There is a precedent to match this to. In 2003 Roman Abramovich took over Chelsea, and with it bought a tidal wave of big spending, as first Claudio Ranieri, then Jose Mourinho spent big on players including Didier Drogba, Andriy Shevchenko and Ricardo Carvalho. Then money turned Chelsea from a very big club, into a huge club who, thus far, have bought home two successive Premier League Trophies, two FA Cups, a League Cup and were within the width of a post of a Champions League title.

Ferguson’s concerns are quite ironic, after all it was Manchester United that propelled prices up at the beginning of the decade. Along with Real Madrid, they paid exorbitant fees for the likes of Zindine Zidane (£45m to Madrid in 2001), Rio Ferdinand (£29m to United in 2002) and Juan Sebastian Veron (£28m to United in 2001). But now with the bottomless pit of money across the city, and the general wealth of Real Madrid, United are finding themselves in a real quandary – because the situation seems unlikely to change in the near future.
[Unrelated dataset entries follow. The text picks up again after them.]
Lemma home_36 n b : home (demo_log n b) (1, 36).
Proof. split; [done|right; simpl; lia]. Qed.

Lemma machine_committable : committable 1 machine.
Proof.
  split; [apply machine_session_ok|apply machine_log_disk|done|done| |by apply demo_range| |vm_compute; reflexivity|vm_compute; lia].
  - intros t Ht. change (t < 1)%nat in Ht. assert (t = 0%nat) as -> by lia.
    split; [by eexists|]. split; [exact (home_36 1 36)|done].
  - intros k _. rewrite (busy_dirty demo_blocks). change (_ <$> _) with [(1, 36)]. by rewrite list_elem_of_singleton.
Qed.

Lemma commit_crash_atomic_witness :
  exists s' W, commit machine = Ok tt s' /\ dk_writes (k_disk s') = W ++ [] /\ lh_n (k_log s') = 0.
Proof.
  destruct (commit_crash_atomic 1 machine machine_committable) as (s' & W & H & HW & Hn & _). exists s', W.
  split; [exact H|]. split; [exact HW|exact Hn].
Defined.

Lemma crashed_recoverable : recoverable 1 crashed.
Proof.
  split; [|apply machine_log_disk|done| | |intros; apply blank_clean|vm_compute; lia].
  - apply machine_session; [done|apply blank_bufs|vm_compute; reflexivity].
  - split; [vm_compute; split; congruence|]. intros t Ht. change (t < 1)%nat in Ht. assert (t = 0%nat) as -> by lia.
    exact (home_36 0 0).
  - intros t Ht. change (t < 1)%nat in Ht. assert (t = 0%nat) as -> by lia. vm_compute. reflexivity.
Qed.

Lemma recover_correct_witness :
  exists s', recover_from_log crashed = Ok tt s' /\ k_view s' (1, 36) = block_of [7; 7; 7].
Proof.
  destruct (recover_correct 1 crashed crashed_recoverable) as (s' & W & H & _ & _ & _ & Hv & _).
  exists s'. split; [exact H|]. rewrite Hv by apply (home_36 0 0). vm_compute. reflexivity.
Defined.

(** A crash before the first write of the commit: the machine boots on the old disk. *)
Lemma booted_rebooted : rebooted 1 machine (apply_writes [] (k_img machine)) booted.
Proof.
  split; [|done|done|done|done|intros; apply blank_clean|vm_compute; lia].
  apply machine_session; [done|apply blank_bufs|vm_compute; reflexivity].
Qed.

Lemma crash_recovery_witness :
  exists s2, recover_from_log booted = Ok tt s2 /\
    ((forall k, home (k_log machine) k -> k_view s2 k = disk_block (k_img machine) k) \/
     (forall k, home (k_log machine) k -> k_view s2 k = k_view machine k)).
Proof.
  destruct (crash_recovery 1 1 machine machine_committable) as (s' & W & _ & _ & H).
  exact (H W [] booted (eq_sym (app_nil_r W)) booted_rebooted).
Defined.

Lemma end_op_durable_witness :
  exists s', end_op machine = Ok tt s' /\ disk_block (k_img s') (1, 36) = block_of [9; 9].
Proof.
  destruct (end_op_durable 1 machine machine_session_ok machine_log_inv eq_refl eq_refl) as (s' & H & _ & _ & _ & Hk).
  - vm_compute. lia.
  - exists s'. split; [exact H|]. destruct (Hk (1, 36) (home_36 1 36)) as [_ E].
    rewrite E. vm_compute. reflexivity.
Defined.


(** * The file system *)
Lemma no_held s : held_data_blocks [] s.
Proof. intros d b []%elem_of_nil. Qed.

Lemma balloc_correct_witness :
  exists b s', balloc 1 machine = Ok b s' /\ 35 <= b < 100 /\ used (k_view machine) 1 demo_sb b = false.
Proof.
  destruct (balloc_correct 1 [] 10 machine machine_txn machine_fs_inv (no_held _) ltac:(lia) ltac:(simpl; lia))
    as [[_ H]|(b & s' & H & _ & _ & Hb & Hu & _)].
  - specialize (H 50 ltac:(simpl; lia)). vm_compute in H. discriminate H.
  - exists b, s'. split; [exact H|]. split; [exact Hb|exact Hu].
Defined.

Lemma bfree_correct_witness :
  exists s', bfree 1 35 machine = Ok tt s' /\ used (k_view s') 1 demo_sb 35 = false.
Proof.
  pose proof (bfree_correct 1 [] 10 machine 35 machine_txn machine_fs_inv (no_held _) ltac:(lia) ltac:(simpl; lia)
    ltac:(change (35 <= 35 < 100); lia)) as H. cbv zeta in H.
  assert (E : used (k_view machine) 1 demo_sb 35 = true) by (vm_compute; reflexivity).
  change (l_dev (k_log machine)) with 1 in H. change (sb (k_fs machine)) with demo_sb in H. rewrite E in H.
  destruct H as (s' & R & _ & _ & Hu & _). exists s'. split; [exact R|].
  rewrite (Hu 35) by (change (0 <= 35 < 100); lia). reflexivity.
Defined.

Lemma demo_mapped : mapped machine demo_inode.
Proof.
  split; [done|vm_compute; split; congruence|by vm_compute|].
  intros bn Hbn H. assert (bn = 0) as -> by (simpl in H; unfold BSIZE in H; lia). change (0 < 35 < 100). lia.
Qed.


Lemma iupdate_ilock_roundtrip_witness :
  exists s1, iupdate 0 machine = Ok tt s1 /\ txn 1 [] 9 s1.
Proof.
  destruct (iupdate_ilock_roundtrip 1 10 machine 0 demo_inode machine_txn machine_fs_inv ltac:(lia) eq_refl eq_refl
    ltac:(simpl; lia)) as (s1 & R & Ht & _).
  - split; try done. repeat constructor.
  - done.
  - exists s1. split; [exact R|exact Ht].
Defined.

(** A computation that evaluates to another outcome does not panic. *)
Lemma no_panic {A} (m : K A) s msg (P : Prop) : m s = Panic msg ->
  match m s with Panic _ => false | _ => true end = true -> P.
Proof. by intros ->. Qed.

(** A file whose only block is block 35. *)
Definition one_block (ip : inode) : Prop := i_dev ip = 1 /\ i_addrs ip = 35 :: replicate 12 0 /\ 0 <= i_size ip <= 512.

Lemma one_block_zero V ip bn : one_block ip -> 0 <= bn -> bn <> 0 -> file_addr V ip bn = 0.
Proof.
  intros (_ & Ha & _) H0 Hne. unfold file_addr, ind_addr. rewrite Ha. case_bool; [|done]. zbool.
  change NDIRECT with 12 in *. destruct (Z.to_nat bn) as [|n] eqn:En; [lia|].
  change (default 0 (replicate 12 0 !! n) = 0). rewrite lookup_replicate_2 by lia. done.
Qed.

Lemma one_block_ok V ip : one_block ip -> used V 1 demo_sb 35 = true -> file_ok demo_sb V ip.
Proof.
  intros O Hu. pose proof O as (Hd & Ha & Hs).
  assert (Z0 : forall bn, 0 <= bn -> file_addr V ip bn <> 0 -> bn = 0).
  { intros bn Hb Hne. destruct (decide (bn = 0)); [done|]. by destruct (Hne (one_block_zero V ip bn O Hb n)). }
  assert (E0 : file_addr V ip 0 = 35) by (unfold file_addr; by rewrite Ha).
  assert (Ei : ind_addr ip = 0) by (unfold ind_addr; by rewrite Ha).
  split; rewrite ?Ei, ?Ha; [done|change (MAXFILE * BSIZE) with 71680; lia| |by left| | |].
  - intros bn Hbn. destruct (decide (bn = 0)) as [->|Hne]; [right|left; apply one_block_zero; lia || done].
    rewrite E0, Hd. split; [by vm_compute|done].
  - intros bn bn' Hb Hb' H1 H2. assert (bn = 0) as -> by (apply Z0; [lia|done]). rewrite H2 in H1. symmetry. apply Z0; [lia|done].
  - intros bn Hb H1. assert (bn = 0) as -> by (apply Z0; [lia|done]). by rewrite E0.
  - intros bn Hb H1. change BSIZE with 512 in H1. assert (bn = 0) as -> by lia. by rewrite E0.
Qed.

Lemma demo_file_ok V : used V 1 demo_sb 35 = true -> file_ok demo_sb V demo_inode.
Proof. apply one_block_ok. by repeat split. Qed.

Lemma demo_dinode_ok : dinode_ok (inode_dinode demo_inode).
Proof. split; try done. repeat constructor. Qed.


(** The same disk at rest, with the inode of the file on it. *)
Definition file_blocks : list ((Z * Z) * list Z) :=
  ((1, 32), block_of (replicate 128 0 ++ enc_dinode (inode_dinode demo_inode))) :: demo_blocks.
Definition file_machine : kstate := machine_with (replicate 30 blank_buf) (demo_log 0 0) file_blocks.

Lemma file_machine_session : session 1 [] file_machine.
Proof. apply machine_session; [done|apply blank_bufs|vm_compute; reflexivity]. Qed.

Lemma file_machine_idle : idle 1 file_machine.
Proof.
  apply idle_intro; [apply file_machine_session|intros; apply blank_clean|apply machine_log_disk|by repeat split|done| | |].
  - by apply demo_range.
  - vm_compute. reflexivity.
  - vm_compute. reflexivity.
Qed.

Lemma file_machine_fs_inv : fs_inv file_machine.
Proof.
  split; [done|vm_compute; reflexivity|done|done|done| |].
  - intros n Hn. simpl in Hn. apply andb_true_intro. split; [done|]. simpl. lia.
  - intros b Hb. simpl in Hb. change (data_start _) with 35 in Hb.
    assert (H : forallb (fun n => used (k_view file_machine) 1 demo_sb (Z.of_nat n)) (seq 0 35) = true) by (vm_compute; reflexivity).
    rewrite forallb_forall in H. rewrite <- (Z2Nat.id b) by lia. apply H, in_seq. lia.
Qed.

Lemma file_machine_at_rest : at_rest 1 0 demo_inode file_machine.
Proof.
  split; try done; [apply file_machine_idle|apply file_machine_fs_inv|exact demo_dinode_ok|].
  - apply (demo_file_ok (k_view file_machine)). vm_compute. reflexivity.
Qed.


Lemma demo_icache : icache_inv [demo_inode; free_inode].
Proof.
  split.
  - intros [|[|i]] ip [= <-]; simpl; lia.
  - intros [|[|i]] [|[|j]] ip jp [= <-] [= <-]; done.
Qed.

Lemma iget_correct_witness :
  exists i s', iget 1 2 machine = Ok i s'.
Proof.
  destruct (iget_correct 1 machine 1 2 machine_is_calm demo_icache) as [[_ H]|(i & ip & ip' & _ & R & _)].
  - destruct (H 0%nat demo_inode eq_refl) as [_ E]. discriminate E.
  - eexists i, _. exact R.
Defined.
United do have one advantage over City: they’re already big. Premier League titles and appearances in the last two Champions League finals are things that money cannot buy – at least not yet anyway. Chelsea’s advantage was that back in 2003, most teams didn’t have big wealthy owners that are present in most clubs nowadays. The Champions League places will be much harder to crack than they were when Chelsea launched their assault six years ago.

And as Arsene Wenger rightly pointed out, throw all the money you want at a side. Ultimately there are only four Champions League spots, and three teams still have to go down (well that’s if Bolton chairman Phil Gartside doesn’t have his way anyway).  Logic dictates that something has to give. At some point the honeymoon period must end, as the Chelsea example shows. As much as Abramovich threw money at Chelsea in buying new players, no owner wants to run a losing ship and if you don’t win - and win big – eventually you have to start being self sufficient. Whether Manchester City’s owners have the mountain of wealth not to be concerned by this remains to be seen.

The whole Manchester City experience reminds me of something that I would do on Championship Manager, and then ultimately end due to a lack of realism. Well this is real – that is for sure. The football fan in me hopes that it doesn’t act as an instant success – the likes of Everton and Arsenal are running a much better show on a much tighter budget and surely deserve it more, but it seems that Manchester City’s vast wealth will produce an up turn in their fortunes in the near future.